Data movement is expensive. Not just costs, but also latency and resources as well. Thus there were many narratives to move compute closer to where the data is stored because moving compute is definitely more economical than moving data. I borrowed the analogy of the 2 animals from some old NetApp® slides which depicted storage as the elephant, and compute as birds. It was the perfect analogy, because the storage is heavy and compute is light.

“Close up of a white Great Egret perching on top of an African Elephant aa Amboseli national park, Kenya”

Before the animals representation came about I used to use the term “Data locality, Data Mobility“, because of past work on storage technology in the Oil & Gas subsurface data management pipeline.

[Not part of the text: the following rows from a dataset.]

Definition readOptions (octokit : Octokit) : Eff OptionsCall Options :=
  let workingDirectory := getInput working_directory_ in
  let fileCoverageModeRaw := getInput file_coverage_mode_ in
  bindE (liftE fromCollaborator (getCoverageModeFrom fileCoverageModeRaw))
    (fun fileCoverageMode =>
  let lcovPath := resolve workingDirectory (getInput lcov_path_) in
  let lcovCompareInput := getInput lcov_compare_path_ in
  let lcovComparePath :=
    match lcovCompareInput with
    | [] => None
    | _ :: _ => Some (resolve workingDirectory lcovCompareInput)
    end in
  let name := getInput name_ in
  bindE (liftE fromCollaborator getCommentOn) (fun commentOn =>
  bindE (liftE fromConfig
           (getBunConfigPath resolve access aggregateError
              workingDirectory (getInput bunfig_path_)))
    (fun viteConfigPath =>
  bindE (match viteConfigPath with
         | Some ((_ :: _) as configPath) =>
             liftE fromCollaborator (parseCoverageThresholds configPath)
         | _ => retE emptyThresholds
         end) (fun thresholds =>
  bindE (liftE fromCollaborator getCommitSHA) (fun commitSHA =>
  bindE (if includesPr commentOn
         then liftE fromCollaborator (getPullRequestNumber octokit)
         else retE None) (fun prNumber =>
  let fileCoverageRootPath := getInput file_coverage_root_path_ in
  retE {| fileCoverageMode := fileCoverageMode;
          lcovPath := lcovPath;
          lcovComparePath := lcovComparePath;
          name := name;
          thresholds := thresholds;
          workingDirectory := workingDirectory;
          prNumber := prNumber;
          commitSHA := commitSHA;
          commentOn := commentOn;
          fileCoverageRootPath := fileCoverageRootPath |})))))).

End Options.

(* ================================================================== *)
(** * Vocabulary of the statements *)
(* ================================================================== *)

(** Lines joined by newlines, as a text. *)
Fixpoint unlines (lns : list jsstring) : jsstring :=
  match lns with
  | [] => []
  | [ln] => ln
  | ln :: lns' => ln ++ JsString.newline :: unlines lns'
  end.

(** What the parser does with a trimmed line, by its shape. *)
Definition isSF (ln : jsstring) : bool :=
  JsString.startsWith (JsString.trim ln) SF_.

Definition isDA (ln : jsstring) : bool :=
  JsString.startsWith (JsString.trim ln) DA_.

Definition isEnd (ln : jsstring) : bool :=
  JsString.eqb (JsString.trim ln) end_of_record.

(** A counter directive: [FNF:], [FNH:], [BRF:] or [BRH:]. *)
Definition isCounter (ln : jsstring) : bool :=
  let trimmed := JsString.trim ln in
  JsString.startsWith trimmed FNF_ || JsString.startsWith trimmed FNH_
  || JsString.startsWith trimmed BRF_ || JsString.startsWith trimmed BRH_.

(** A blank line, or one no branch of the parser recognizes. *)
Definition ignorable (ln : jsstring) : bool :=
  match JsString.trim ln with
  | [] => true
  | _ :: _ => negb (isSF ln || isDA ln || isCounter ln || isEnd ln)
  end.

(** A well-formed block of an LCOV text: the [SF:] line, the lines of
    the record, the [end_of_record] line, and whatever follows the block
    before the next one opens. *)
Record Block := {
  b_open : jsstring;
  b_body : list jsstring;
  b_close : jsstring;
  b_after : list jsstring
}.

Take stock of your data movement

I had recent conversations with an end user who has been paying a lot of dollars keeping their “backup” and “archive” in AWS Glacier. The S3 storage is cheap enough to hold several petabytes of data for years, because the IT folks said that the data in AWS Glacier are for “backup” and “archive”. I put both words in quotes because they were termed as “backup” and “archive” because of their enterprise practice. However, the face of their business is changing. They are in manufacturing, oil and gas downstream, and the definitions of “backup” and “archive” data has changed.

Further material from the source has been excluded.